A study out of the University of Montreal found that for dads specifically, playful interactions that make kids laugh build a stronger bond between father and child. Not just quality time. Not just showing up. Laughter. But you don’t need to go to Canada to know this. We know it intuitively. We gravitate toward people we laugh with. Because we like people we laugh with. Laughter is where the buddy part of your relationship lives with your kid.

And it doesn’t require you to be the funniest guy in the room. It just requires you to show up and find things genuinely funny together. Watch something they think is hilarious. Let them show you a reel. Play a game where somebody is going to lose badly and laugh about it. Feeling funny feels really good to a kid. And perhaps nothing makes them feel more likable.

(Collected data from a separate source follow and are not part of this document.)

Lemma seal_next_sealing evp k s p c : 0 <= s -> sealing k c -> sealing k (seal_next evp k s p c).2.
Proof.
  intros Hs Hc. pose proof (counter_range k c s Hc) as Hn. pose proof (context_for evp k c Hc) as Hctx. cbv zeta in Hctx.
  unfold seal_next, TxCounter. cbn [fst snd]. rewrite lookup_resized. fold (counter_of s c). rewrite kMaxCounter_value in *.
  set (counters := resized s 0 (tx_counters_ c)). destruct Hc as [Hr Hu Hnd Hk].
  assert (Hr' : Forall (fun n => 0 <= n <= kMaxCounter) counters) by (apply Forall_resized; [done|exact Hr]).
  destruct (Z.eqb_spec (counter_of s c) (2 ^ 56 - 1)) as [|Hne].
  { split; cbn [snd tx_counters_ enc_ctx_ cipher_keyed_]; [done| |done|done]. intros u H. destruct (Hu u H) as (s' & n & ? & ? & ?).
    exists s', n. unfold counter_of. cbn [tx_counters_]. unfold counters. by rewrite lookup_resized. }
  cbn [enc_ctx_ cipher_keyed_ tx_counters_]. rewrite (u64_small (counter_of s c + 1)) by (unfold size_max; lia).
  set (counters' := <[Z.to_nat s := counter_of s c + 1]> counters).
  assert (Hr2 : Forall (fun n => 0 <= n <= kMaxCounter) counters') by (apply Forall_insert; [done|rewrite kMaxCounter_value; lia]).
  assert (Hmono : forall s', 0 <= s' -> default 0 (counters' !! Z.to_nat s') = if s' =? s then counter_of s c + 1 else counter_of s' c).
  { intros s' Hs'. unfold counters'. destruct (Z.eqb_spec s' s) as [->|].
    - rewrite list_lookup_insert_eq; [done|]. by apply length_resized.
    - rewrite list_lookup_insert_ne by lia. apply lookup_resized. }
  assert (Hold : forall u, u ∈ sealed_by c -> exists s' n, 0 <= s' /\ 0 <= n < default 0 (counters' !! Z.to_nat s') /\
    u = (tx_key_ k, BuildNonce (tx_salt_ k) s' n)).
  { intros u H. destruct (Hu u H) as (s' & n & ? & ? & ?). exists s', n. rewrite Hmono by done. destruct (Z.eqb_spec s' s) as [->|]; split_and!; done || lia. }
  destruct (match enc_ctx_ c with None => _ | Some x => _ end) as [ [x|] keyed].
  2:{ cbn [EncryptData snd fst]. destruct Hctx as [-> Hnil]. split; cbn; try done; [|constructor]. intros u H. by apply not_elem_of_nil in H. }
  destruct Hctx as [Hsl Hkey].
  destruct (EncryptData_ctx evp x (negb keyed) (tx_key_ k) (BuildNonce (tx_salt_ k) s (counter_of s c)) [kModeAesGcm] p Hkey)
    as (x' & Ex & Hseal & Hkept & Hres).
  destruct (EncryptData _ _ _ _ _ _ _) as [ctx res]. cbn [fst snd] in *. subst ctx. rewrite Hsl in Hseal.
  split; cbn [tx_counters_ enc_ctx_ cipher_keyed_ sealed_by snd]; [done| | |].
  - intros u H. destruct Hseal as [E|E]; rewrite E in H; [by apply Hold|]. apply elem_of_app in H as [H|H]; [by apply Hold|].
    apply list_elem_of_singleton in H as ->. exists s, (counter_of s c).
    match goal with |- context [counter_of s (mkCipher ?a ?b ?d ?e ?f ?g)] => change (counter_of s (mkCipher a b d e f g)) with (default 0 (a !! Z.to_nat s)) end.
    rewrite Hmono, Z.eqb_refl by done. split_and!; done || lia.
  - destruct Hseal as [->|E]; [done|]. rewrite E. apply NoDup_app. split; [done|]. split; [|apply NoDup_singleton].
    intros u H Hin%list_elem_of_singleton. subst u. destruct (Hu _ H) as (s' & n & ? & Hn' & E').
    assert (Hc' : 0 <= counter_of s' c <= 2 ^ 56 - 1).
    { unfold counter_of. destruct (tx_counters_ c !! Z.to_nat s') eqn:El; cbn; [|lia]. apply (Forall_lookup_1 _ _ _ _ Hr El). }
    injection E' as E'. apply BuildNonce_inj in E' as [<- <-]; lia.
  - intros Hkd. exists x'. split; [done|]. destruct res as [ct|]; [apply Hres|]. apply Hkept. by rewrite Hkd.
Qed.

(** One message handed to the layer: which OpenSSL calls succeed, the message,
    and its stream. *)
Record Outgoing := mkOutgoing { out_evp : EvpCall -> bool; out_buffer : Buffer; out_stream : Z }.

Definition send_all (ms : list Outgoing) (l : EncryptionLayer) : EncryptionLayer :=
  foldl (fun l m => (HandleOut (out_evp m) (out_buffer m) (out_stream m) l).2) l ms.

Lemma HandleOut_cipher evp b s l :
  keys (HandleOut evp b s l).2 = keys l /\
  (cipher (HandleOut evp b s l).2 = cipher l \/
   cipher (HandleOut evp b s l).2 = (seal_next evp (keys l) s (load (read_cursor_ b) (readable_bytes b) b).1 (cipher l)).2).
Proof.
  unfold HandleOut. destruct (_ <? _); [by auto|]. destruct (enable_encryption_ l).
  - destruct (seal_next _ _ _ _ _) as [ [ [n [ [ct tag]|] ]|] c]; cbn; auto.
  - destruct (PrependInt8 0 b) as [ [] b']; cbn; auto.
Qed.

4. Listen without fixing everything.

Dads are wired to solve problems. We’re like relational Bob the Builders, “Can we fix it? Yes, we can!” That instinct comes from a good place. We see our kids hurting emotionally or physically, and we want to make that better. But when your kid comes to you upset about something you can’t fix, or maybe even something you can, and you shift into fix-it mode, what they often hear is: You are broken. I can fix you. But here’s the truth: Your kid is not a problem to be fixed; they are a person to be loved.

So instead, stop what you’re doing. Look at them. Say, “Talk to me, buddy. What’s going on?” You don’t have to have an answer. Sometimes, the most powerful thing you can do is make sure they know you hate that they are hurting. Nothing may change in their situation. But they walk away feeling seen. This is a big part of how to show your kids you love them because it tells them they matter more than the problem.

5. Show your kids you like them by saying it out loud.

This is the one most dads skip. We think it, but we don’t say it. And if we don’t say it, they don’t feel it. Tell your kids what you specifically like about them. “I like how your brain works.” “I like how you treat your sister.” “I like that you want a pet pig. We aren’t getting one, but I like that you want one.” (See point three to see why that last part is OK.)

Encouraging words that are specific land differently than general ones. “I love you” is powerful. “I like watching you play” is personal. Your kids need both. I told both my sons when they were in high school, “I would have loved to hang out with you when I was in high school. You probably wouldn’t have loved to hang out with me. But I would with you.” They still remember that. And I still mean it. And my sons, if you are reading this, it hurts when you play golf without me. I would like you better if you did. (See point three to see why that last part is OK.)

Your kids know you love them, but a little like goes a long way. And that’s really what this comes down to: knowing how to show your kids you like them, one small moment at a time.

Sound off: What is one thing your dad did that made you feel like he genuinely liked you?

Huddle up with your kid and ask, “Do you know what I really like about you?”